■ **What this task involves**
Retype the records that come next, word for word.

■ **Collected data**
+++++

(** Root, every process exits with 0, and the mouse is plugged in. *)
Definition healthy : Env :=
  {| argv0 := "m720_button_remapper_safe.py";
     geteuid := 0;
     subprocess := fun _ _ => Exited 0;
     list_devices := fun _ => [keyboard; receiver; mouse] |}.

(** As [healthy], with no executable to be found. *)
Definition tool_absent : Env :=
  {| argv0 := "m720_button_remapper_safe.py";
     geteuid := 0;
     subprocess := fun _ _ => Raises no_such_file;
     list_devices := fun _ => [keyboard; receiver; mouse] |}.

(** As [healthy], with the mouse unplugged. *)
Definition no_mouse : Env :=
  {| argv0 := "m720_button_remapper_safe.py";
     geteuid := 0;
     subprocess := fun _ _ => Exited 0;
     list_devices := fun _ => [keyboard; receiver] |}.

(** As [healthy], started by an ordinary user. *)
Definition unprivileged : Env :=
  {| argv0 := "m720_button_remapper_safe.py";
     geteuid := 1000;
     subprocess := fun _ _ => Exited 0;
     list_devices := fun _ => [keyboard; receiver; mouse] |}.

Definition key (c v : Z) : InputEvent :=
  {| type := EV_KEY; code := c; value := v |}.

(** A machine on which all three approaches are present and every process
    exits with 0. *)
Definition bench_world : Benchmark.World :=
  {| Benchmark.geteuid := 1000;
     Benchmark.path_exists := fun _ => true;
     Benchmark.spawn := fun _ _ => Exited 0;
     Benchmark.python_samples :=
       {| Benchmark.mean_latency := 1.2%float;
          Benchmark.least_latency := 1.1%float;
          Benchmark.most_latency := 1.9%float;
          Benchmark.stdev_latency := 0.2%float;
          Benchmark.mean_cpu := 0.5%float;
          Benchmark.mean_memory := 20%float;
          Benchmark.n_events := 290 |};
     Benchmark.kernel_samples :=
       {| Benchmark.mean_latency := 0.15%float;
          Benchmark.least_latency := 0.1%float;
          Benchmark.most_latency := 0.2%float;
          Benchmark.stdev_latency := 0.03%float;
          Benchmark.mean_cpu := 0%float;
          Benchmark.mean_memory := 0%float;
          Benchmark.n_events := 299 |} |}.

+++++

■ **Task result**
(** Root, every process exits with 0, and the mouse is plugged in. *)
Definition healthy : Env :=
  {| argv0 := "m720_button_remapper_safe.py";
     geteuid := 0;
     subprocess := fun _ _ => Exited 0;
     list_devices := fun _ => [keyboard; receiver; mouse] |}.

(** As [healthy], with no executable to be found. *)
Definition tool_absent : Env :=
  {| argv0 := "m720_button_remapper_safe.py";
     geteuid := 0;
     subprocess := fun _ _ => Raises no_such_file;
     list_devices := fun _ => [keyboard; receiver; mouse] |}.

(** As [healthy], with the mouse unplugged. *)
Definition no_mouse : Env :=
  {| argv0 := "m720_button_remapper_safe.py";
     geteuid := 0;
     subprocess := fun _ _ => Exited 0;
     list_devices := fun _ => [keyboard; receiver] |}.

(** As [healthy], started by an ordinary user. *)
Definition unprivileged : Env :=
  {| argv0 := "m720_button_remapper_safe.py";
     geteuid := 1000;
     subprocess := fun _ _ => Exited 0;
     list_devices := fun _ => [keyboard; receiver; mouse] |}.

Definition key (c v : Z) : InputEvent :=
  {| type := EV_KEY; code := c; value := v |}.

(** A machine on which all three approaches are present and every process
    exits with 0. *)
Definition bench_world : Benchmark.World :=
  {| Benchmark.geteuid := 1000;
     Benchmark.path_exists := fun _ => true;
     Benchmark.spawn := fun _ _ => Exited 0;
     Benchmark.python_samples :=
       {| Benchmark.mean_latency := 1.2%float;
          Benchmark.least_latency := 1.1%float;
          Benchmark.most_latency := 1.9%float;
          Benchmark.stdev_latency := 0.2%float;
          Benchmark.mean_cpu := 0.5%float;
          Benchmark.mean_memory := 20%float;
          Benchmark.n_events := 290 |};
     Benchmark.kernel_samples :=
       {| Benchmark.mean_latency := 0.15%float;
          Benchmark.least_latency := 0.1%float;
          Benchmark.most_latency := 0.2%float;
          Benchmark.stdev_latency := 0.03%float;
          Benchmark.mean_cpu := 0%float;
          Benchmark.mean_memory := 0%float;
          Benchmark.n_events := 299 |} |}.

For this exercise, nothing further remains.